* Supplied material
%%
(** C3.  On the field mapping of a parsed structure, [_filter_params]
    returns the fields whose names do not start with an underscore and are
    neither [func] nor [command], in the order of the source mapping and
    with their values: looking up a name in the result gives its original
    value for such a field and nothing for any other; [func] and [command]
    are never in it.  The function has no state to change: it is a function
    of the mapping alone. *)
Theorem filter_params_correct (ns : Dict) :
  PyDict.wf ns ->
  _filter_params ns = filter (fun kv => public_field (fst kv)) ns
  /\ (forall k, PyDict.get k (_filter_params ns)
                = if public_field k then PyDict.get k ns else None)
  /\ PyDict.get "func" (_filter_params ns) = None
  /\ PyDict.get "command" (_filter_params ns) = None
  /\ PyDict.wf (_filter_params ns).
Proof.
  intros H. pose proof (filter_params_filter ns H) as E. rewrite E.
  assert (G : forall k, PyDict.get k (filter (fun kv => public_field (fst kv)) ns)
                        = if public_field k then PyDict.get k ns else None)
    by (intros k; apply get_filter_key).
  repeat split.
  - exact G.
  - now rewrite G.
  - now rewrite G.
  - now apply filter_wf.
Qed.

(** ** The implicit-deprecation walk *)

Section Resolver.

Variable World : Type.
Variable resolve : World -> string -> option Dict.

Lemma while_found fuel w comps found :
  while_path_comps resolve fuel w comps (Some found) = Some found.
Proof. destruct fuel; simpl; [reflexivity | now destruct comps]. Qed.

Lemma length_removelast {A} (l : list A) : length (removelast l) = pred (length l).
Proof.
  rewrite removelast_firstn_len, length_firstn. apply Nat.min_l. lia.
Qed.

Lemma ancestor_paths_step comps :
  comps <> [] ->
  ancestor_paths comps = Str.join " " comps :: ancestor_paths (removelast comps).
Proof.
  intros Hne. unfold ancestor_paths. rewrite length_removelast.
  destruct (length comps) as [|n] eqn:Hlen.
  - destruct comps; [congruence | discriminate].
  - simpl pred. rewrite seq_S, rev_app_distr.
    cbn [rev app map Nat.add]. rewrite <- Hlen at 1. rewrite firstn_all. f_equal.
    apply map_ext_in. intros k Hk. apply in_rev, in_seq in Hk.
    rewrite firstn_removelast by lia. reflexivity.
Qed.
%%
* Problem requirements
Reproduce the entries above in full, verbatim.

* Answer to this task
(** C3.  On the field mapping of a parsed structure, [_filter_params]
    returns the fields whose names do not start with an underscore and are
    neither [func] nor [command], in the order of the source mapping and
    with their values: looking up a name in the result gives its original
    value for such a field and nothing for any other; [func] and [command]
    are never in it.  The function has no state to change: it is a function
    of the mapping alone. *)
Theorem filter_params_correct (ns : Dict) :
  PyDict.wf ns ->
  _filter_params ns = filter (fun kv => public_field (fst kv)) ns
  /\ (forall k, PyDict.get k (_filter_params ns)
                = if public_field k then PyDict.get k ns else None)
  /\ PyDict.get "func" (_filter_params ns) = None
  /\ PyDict.get "command" (_filter_params ns) = None
  /\ PyDict.wf (_filter_params ns).
Proof.
  intros H. pose proof (filter_params_filter ns H) as E. rewrite E.
  assert (G : forall k, PyDict.get k (filter (fun kv => public_field (fst kv)) ns)
                        = if public_field k then PyDict.get k ns else None)
    by (intros k; apply get_filter_key).
  repeat split.
  - exact G.
  - now rewrite G.
  - now rewrite G.
  - now apply filter_wf.
Qed.

(** ** The implicit-deprecation walk *)

Section Resolver.

Variable World : Type.
Variable resolve : World -> string -> option Dict.

Lemma while_found fuel w comps found :
  while_path_comps resolve fuel w comps (Some found) = Some found.
Proof. destruct fuel; simpl; [reflexivity | now destruct comps]. Qed.

Lemma length_removelast {A} (l : list A) : length (removelast l) = pred (length l).
Proof.
  rewrite removelast_firstn_len, length_firstn. apply Nat.min_l. lia.
Qed.

Lemma ancestor_paths_step comps :
  comps <> [] ->
  ancestor_paths comps = Str.join " " comps :: ancestor_paths (removelast comps).
Proof.
  intros Hne. unfold ancestor_paths. rewrite length_removelast.
  destruct (length comps) as [|n] eqn:Hlen.
  - destruct comps; [congruence | discriminate].
  - simpl pred. rewrite seq_S, rev_app_distr.
    cbn [rev app map Nat.add]. rewrite <- Hlen at 1. rewrite firstn_all. f_equal.
    apply map_ext_in. intros k Hk. apply in_rev, in_seq in Hk.
    rewrite firstn_removelast by lia. reflexivity.
Qed.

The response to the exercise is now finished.